[Extracted data entries]
--

(** X11: a list that the store publishes while a memo save is pending decides
    what the save sends, since the closure reads the memo when it fires. For
    a category whose name is an ordinary key: with the focus test holding the
    typed text is saved; with it failing, and the category listed, the
    store's memo is sent back and the typed text is lost. *)
Theorem pending_save_reads_memo_late history f text items d :
  let s := fst (run history initial) in
  (1000 <= d)%N ->
  PlainObject.ordinary f ->
  snd (run [MemoInput f text; ItemsChanged true items; Wait d] s)
  = [Tauri.save_memo f (PlainObject.Primitive (Js.Str text))]
  /\ (forall it,
      NoDup (MainStore.name <$> items) -> it ∈ items -> MainStore.name it = f ->
      snd (run [MemoInput f text; ItemsChanged false items; Wait d] s)
      = [Tauri.save_memo f (PlainObject.Primitive (MainStore.memo it))]).
Proof.
  intros s Hd Ho.
  pose proof (PlainObjectFacts.ordinary_not_proto _ Ho) as Hf.
  assert (Hs : MemoTrace.one_timer s)
    by apply SaveListFacts.one_timer_run, SaveListFacts.one_timer_initial.
  pose proof (SaveListFacts.input_pending f text s Hs) as Hp.
  destruct (SaveListFacts.input_state f text s) as (Hm & Hn & _).
  set (s1 := fst (step (MemoInput f text) s)) in *.
  assert (Hrun : forall b,
    snd (run [MemoInput f text; ItemsChanged b items; Wait d] s)
    = [Tauri.save_memo f (PlainObject.get (memos (watch_items b items s1)) f)]).
  { intros b. rewrite !SaveListFacts.run_cons. fold s1.
    rewrite SaveListFacts.input_silent.
    change (snd (step (ItemsChanged b items) s1)) with (@nil Tauri.command).
    change (fst (step (ItemsChanged b items) s1)) with (watch_items b items s1).
    cbn [run snd app]. rewrite app_nil_r.
    apply (SaveListFacts.due_wait d (watch_items b items s1) _ Hp).
    cbn [Timers.due]. change (timers (watch_items b items s1)) with (timers s1).
    rewrite Hn. lia. }
  assert (Hs1 : PlainObject.get (memos s1) f = PlainObject.Primitive (Js.Str text))
    by (rewrite Hm; by apply PlainObjectFacts.get_set_eq).
  split.
  - rewrite Hrun. do 2 f_equal. unfold watch_items. cbn [memos].
    rewrite fold_sync_focused; by rewrite Hs1.
  - intros it Hnd Hit Hname. rewrite Hrun. do 2 f_equal. subst f.
    by apply fold_sync_unfocused.
Qed.

Lemma pending_save_reads_memo_late_witness :
  snd (run [MemoInput "SaveA" "typed"; ItemsChanged true []; Wait 1000] initial)
  = [Tauri.save_memo "SaveA" (PlainObject.Primitive (Js.Str "typed"))].
Proof.
  refine (proj1 (pending_save_reads_memo_late [] "SaveA" "typed" [] 1000 _ _)).
  - lia.
  - apply (bool_decide_unpack _). by vm_compute.
Defined.
End MemoSyncFacts.

(** ** The colour and icon of the notification card *)

Module CardFacts.
Import NotificationOverlay Text.

Lemma includes_unfold s sub :
  includes s sub
  = if String.prefix sub s then true
    else match s with
         | EmptyString => false
         | String _ s' => includes s' sub
         end.
Proof. by destruct s. Qed.

Lemma prefix_inv sub s :
  String.prefix sub s = true -> exists post, s = (sub ++ post)%string.
Proof.
  revert s. induction sub as [|c sub IH]; intros s H.
  - by exists s.
  - destruct s as [|c' s]; [discriminate H|]. cbn in H.
    destruct (ascii_dec c c') as [<-|]; [|discriminate H].
    destruct (IH s H) as [post ->]. by exists post.
Qed.

(** [includes] is the substring test. *)
Lemma includes_mentions t kw : includes t kw = true <-> mentions t kw.
Proof.
  split.
  - induction t as [|c t IH]; rewrite includes_unfold; intros H.
    + destruct (String.prefix kw EmptyString) eqn:E; [|discriminate H].
      destruct (prefix_inv _ _ E) as [post Hp]. by exists EmptyString, post.
    + destruct (String.prefix kw (String c t)) eqn:E.
      * destruct (prefix_inv _ _ E) as [post Hp]. by exists EmptyString, post.
      * destruct (IH H) as (pre & post & ->). by exists (String c pre), post.
  - intros (pre & post & ->). induction pre as [|c pre IH].
    + change (EmptyString ++ kw ++ post)%string with (kw ++ post)%string.
      by rewrite includes_unfold, DayjsFacts.prefix_app.
    + change (String c pre ++ kw ++ post)%string
        with (String c (pre ++ kw ++ post)).
      rewrite includes_unfold. by destruct (String.prefix _ _).
Qed.

Lemma includes_not_mentions t kw : includes t kw = false <-> ~ mentions t kw.
Proof.
  rewrite <- includes_mentions. by destruct (includes t kw).
Qed.

(** The card of a state whose title is a string. *)
Lemma render_title s t :
  visible s = true -> title s = Js.Str t ->
  render s
  = Card {| color := if includes t "バックアップ" then "primary"
                     else if includes t "リストア" then "success"
                     else if includes t "削除" then "error" else "success";
            icon := if includes t "バックアップ" then "mdi-floppy"
                    else if includes t "リストア" then "mdi-restore"
                    else if includes t "削除" then "mdi-delete"
                    else "mdi-check-circle";
            card_title := Js.Str t;
            card_message := message s |}.
Proof.
  intros Hv Ht. unfold render, typeColor, currentIcon, title_includes.
  rewrite Hv, Ht. cbn.
  destruct (includes t "バックアップ"); [done|].
  destruct (includes t "リストア"); [done|].
  by destruct (includes t "削除").
Qed.

(** X8: the colour and the icon of the card are chosen from the title alone;
    the severity of the notification does not enter. A title that contains
    バックアップ gives the primary colour and the floppy icon whatever else it
    contains; otherwise リストア gives success and the restore icon; otherwise
    削除 gives the error colour and the delete icon; any other title, an
    error included, is shown in the success colour with the check icon. *)
Theorem card_colour_from_title (payload : gmap string Js.value) (ty : Js.value)
    (s : state) (t : string) :
  payload !! "title" = Some (Js.Str t) ->
  let shown := render (on_show_notification payload s) in
  render (on_show_notification (<["type" := ty]> payload) s) = shown
  /\ exists c, shown = Card c
     /\ (mentions t "バックアップ" -> color c = "primary" /\ icon c = "mdi-floppy")
     /\ (~ mentions t "バックアップ" -> mentions t "リストア" ->
         color c = "success" /\ icon c = "mdi-restore")
     /\ (~ mentions t "バックアップ" -> ~ mentions t "リストア" -> mentions t "削除" ->
         color c = "error" /\ icon c = "mdi-delete")
     /\ (~ mentions t "バックアップ" -> ~ mentions t "リストア" -> ~ mentions t "削除" ->
         color c = "success" /\ icon c = "mdi-check-circle").
Proof.
  intros Ht shown. subst shown.
  assert (H1 : title (on_show_notification payload s) = Js.Str t).
  { change (Js.get payload "title" = Js.Str t). by apply JsFacts.get_present. }
  assert (H2 : title (on_show_notification (<["type" := ty]> payload) s) = Js.Str t).
  { change (Js.get (<["type" := ty]> payload) "title" = Js.Str t).
    apply JsFacts.get_present. by rewrite lookup_insert_ne. }
  rewrite (render_title (on_show_notification payload s) t eq_refl H1),
    (render_title (on_show_notification (<["type" := ty]> payload) s) t eq_refl H2).
  split.
  - do 2 f_equal. change (Js.get (<["type" := ty]> payload) "body" = Js.get payload "body").
    unfold Js.get. by rewrite lookup_insert_ne.
  - eexists. split; [reflexivity|]. cbn [color icon].
    repeat split; intros;
      repeat match goal with
             | H : mentions _ _ |- _ => apply includes_mentions in H; rewrite H
             | H : ~ mentions _ _ |- _ => apply includes_not_mentions in H; rewrite H
             end; reflexivity.
Qed.

Lemma card_colour_from_title_witness :
  let payload : gmap string Js.value :=
    <["title" := Js.Str "エラー"]> (<["type" := Js.Str "error"]> ∅) in
  exists c, render (on_show_notification payload initial) = Card c
            /\ color c = "success".
Proof.
  intros payload.
  destruct (card_colour_from_title payload (Js.Str "info") initial "エラー" eq_refl)
    as (_ & c & Hc & _ & _ & _ & Hnone).
  exists c. split; [exact Hc|].
  apply Hnone; apply includes_not_mentions; reflexivity.
Defined.
End CardFacts.

(** ** formatDate on other strings *)

Module FormatDateFacts.
Import Dayjs Timestamp Text.
Local Open Scope Z_scope.

Lemma day_at_most_31 Y M D : 1 <= D <= days_in_month Y (M - 1) -> D <= 31.
Proof.
  unfold days_in_month. intros H.
  repeat match goal with
         | H : context [match ?x with _ => _ end] |- _ => destruct x
         end; lia.
Qed.

Lemma identifier_app Y M D h m s suffix :
  (identifier Y M D h m s ++ suffix)%string
  = (four Y ++ two M ++ two D ++ "_" ++ two h ++ two m ++ two s ++ suffix)%string.
Proof. reflexivity. Qed.

Lemma parser_identifier_app Y M D h m s suffix :
  valid Y M D h m s ->
  parser YYYYMMDD_HHmmss (identifier Y M D h m s ++ suffix) 0 no_time
  = Some {| t_year := Some Y; t_month := Some M; t_day := Some D;
            t_hours := Some h; t_minutes := Some m; t_seconds := Some s |}.
Proof.
  intros (HY & HM & HD & Hh & Hm & Hs).
  pose proof (day_at_most_31 Y M D HD) as HD'.
  rewrite identifier_app. unfold YYYYMMDD_HHmmss. cbn [parser slice].
  rewrite DayjsFacts.exec_four, DayjsFacts.remove_first_head,
    DayjsFacts.to_number_four by lia.
  cbn [parser slice].
  rewrite DayjsFacts.exec_two, DayjsFacts.remove_first_head,
    DayjsFacts.to_number_two by (auto || lia).
  cbn [parser slice].
  rewrite DayjsFacts.exec_two, DayjsFacts.remove_first_head,
    DayjsFacts.to_number_two by (auto || lia).
  cbn [parser Nat.add String.length].
  change ("_" ++ two h ++ two m ++ two s ++ suffix)%string
    with (String "_" (two h ++ two m ++ two s ++ suffix)).
  cbn [slice].
  rewrite DayjsFacts.exec_two, DayjsFacts.to_number_two by (auto || lia).
  rewrite DayjsFacts.remove_first_two_after_underscore by lia.
  cbn [parser slice].
  rewrite DayjsFacts.exec_two, DayjsFacts.to_number_two by (auto || lia).
  rewrite DayjsFacts.remove_first_two_after_underscore by lia.
  cbn [parser slice].
  rewrite DayjsFacts.exec_two, DayjsFacts.to_number_two by (auto || lia).
  reflexivity.
Qed.

(** X17: [formatDate] reads the first fifteen characters of an identifier and
    ignores whatever follows the seconds: an identifier with a suffix, such
    as a disambiguating counter, is shown as the time it starts with (a
    local time that the host's zone does not skip). *)
Theorem formatDate_ignores_suffix tz now Y M D h m s suffix :
  valid Y M D h m s ->
  unskipped tz Y M D h m s ->
  SaveList.formatDate tz now (identifier Y M D h m s ++ suffix) = display Y M D h m s.
Proof.
  intros Hv Hz. unfold SaveList.formatDate, parseFormattedInput.
  rewrite parser_identifier_app by done.
  pose proof Hv as (HY & HM & HD & Hh & Hm & Hs).
  pose proof (day_at_most_31 Y M D HD) as HD'.
  cbn [t_year t_month t_day t_hours t_minutes t_seconds truthy or_num].
  destruct (Z.eqb_spec Y 0) as [?|_]; [lia|].
  destruct (Z.eqb_spec M 0) as [?|_]; [lia|].
  destruct (Z.eqb_spec D 0) as [?|_]; [lia|].
  destruct (Z.ltb_spec 0 M) as [_|?]; [|lia].
  cbn [negb andb].
  replace (if h =? 0 then 0 else h) with h by (destruct (Z.eqb_spec h 0); lia).
  replace (if m =? 0 then 0 else m) with m by (destruct (Z.eqb_spec m 0); lia).
  replace (if s =? 0 then 0 else s) with s by (destruct (Z.eqb_spec s 0); lia).
  rewrite DayjsFacts.new_Date_valid by done.
  unfold format, YYYY_MM_DD_HH_mm_ss, display.
  cbn [fmap list_fmap format_token String.concat YYYY MM DD hh mm ss].
  replace (M - 1 + 1) with M by lia.
  rewrite DayjsFacts.padStart_four, !DayjsFacts.padStart_two by lia.
  reflexivity.
Qed.

Lemma formatDate_ignores_suffix_witness :
  SaveList.formatDate spring_forward
    {| YYYY := 2026; MM := 10; DD := 2; hh := 9; mm := 30; ss := 0 |}
    "20240229_235959_2"
  = "2024-02-29 23:59:59".
Proof.
  refine (formatDate_ignores_suffix spring_forward _ 2024 2 29 23 59 59 "_2" _ _).
  - unfold valid. change (Dayjs.days_in_month 2024 (2 - 1)) with 29. lia.
  - reflexivity.
Defined.

Lemma exec_digitless r t : digitless t -> exec r t = None.
Proof.
  unfold digitless. induction t as [|c t IH]; intros H.
  - by destruct r.
  - cbn [list_ascii_of_string] in H. apply Forall_cons in H as [Hc H].
    cbn [exec]. rewrite (IH H).
    assert (E : exec_here r (String c t) = None)
      by (destruct r; cbn; by rewrite Hc).
    by rewrite E.
Qed.

(** X18: a timestamp without any decimal digit, the empty string included, is
    shown as [Invalid Date]: the parser's failure is caught, nothing is
    thrown. *)
Theorem formatDate_without_digits tz now t :
  digitless t -> SaveList.formatDate tz now t = "Invalid Date".
Proof.
  intros H. unfold SaveList.formatDate, parseFormattedInput, YYYYMMDD_HHmmss.
  cbn [parser slice]. by rewrite exec_digitless.
Qed.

--

> [Task directions] Set down exactly the line that holds "replace (if m" and all lines after it to the end of the data.

> [Response area]
  replace (if m =? 0 then 0 else m) with m by (destruct (Z.eqb_spec m 0); lia).
  replace (if s =? 0 then 0 else s) with s by (destruct (Z.eqb_spec s 0); lia).
  rewrite DayjsFacts.new_Date_valid by done.
  unfold format, YYYY_MM_DD_HH_mm_ss, display.
  cbn [fmap list_fmap format_token String.concat YYYY MM DD hh mm ss].
  replace (M - 1 + 1) with M by lia.
  rewrite DayjsFacts.padStart_four, !DayjsFacts.padStart_two by lia.
  reflexivity.
Qed.

Lemma formatDate_ignores_suffix_witness :
  SaveList.formatDate spring_forward
    {| YYYY := 2026; MM := 10; DD := 2; hh := 9; mm := 30; ss := 0 |}
    "20240229_235959_2"
  = "2024-02-29 23:59:59".
Proof.
  refine (formatDate_ignores_suffix spring_forward _ 2024 2 29 23 59 59 "_2" _ _).
  - unfold valid. change (Dayjs.days_in_month 2024 (2 - 1)) with 29. lia.
  - reflexivity.
Defined.

Lemma exec_digitless r t : digitless t -> exec r t = None.
Proof.
  unfold digitless. induction t as [|c t IH]; intros H.
  - by destruct r.
  - cbn [list_ascii_of_string] in H. apply Forall_cons in H as [Hc H].
    cbn [exec]. rewrite (IH H).
    assert (E : exec_here r (String c t) = None)
      by (destruct r; cbn; by rewrite Hc).
    by rewrite E.
Qed.

(** X18: a timestamp without any decimal digit, the empty string included, is
    shown as [Invalid Date]: the parser's failure is caught, nothing is
    thrown. *)
Theorem formatDate_without_digits tz now t :
  digitless t -> SaveList.formatDate tz now t = "Invalid Date".
Proof.
  intros H. unfold SaveList.formatDate, parseFormattedInput, YYYYMMDD_HHmmss.
  cbn [parser slice]. by rewrite exec_digitless.
Qed.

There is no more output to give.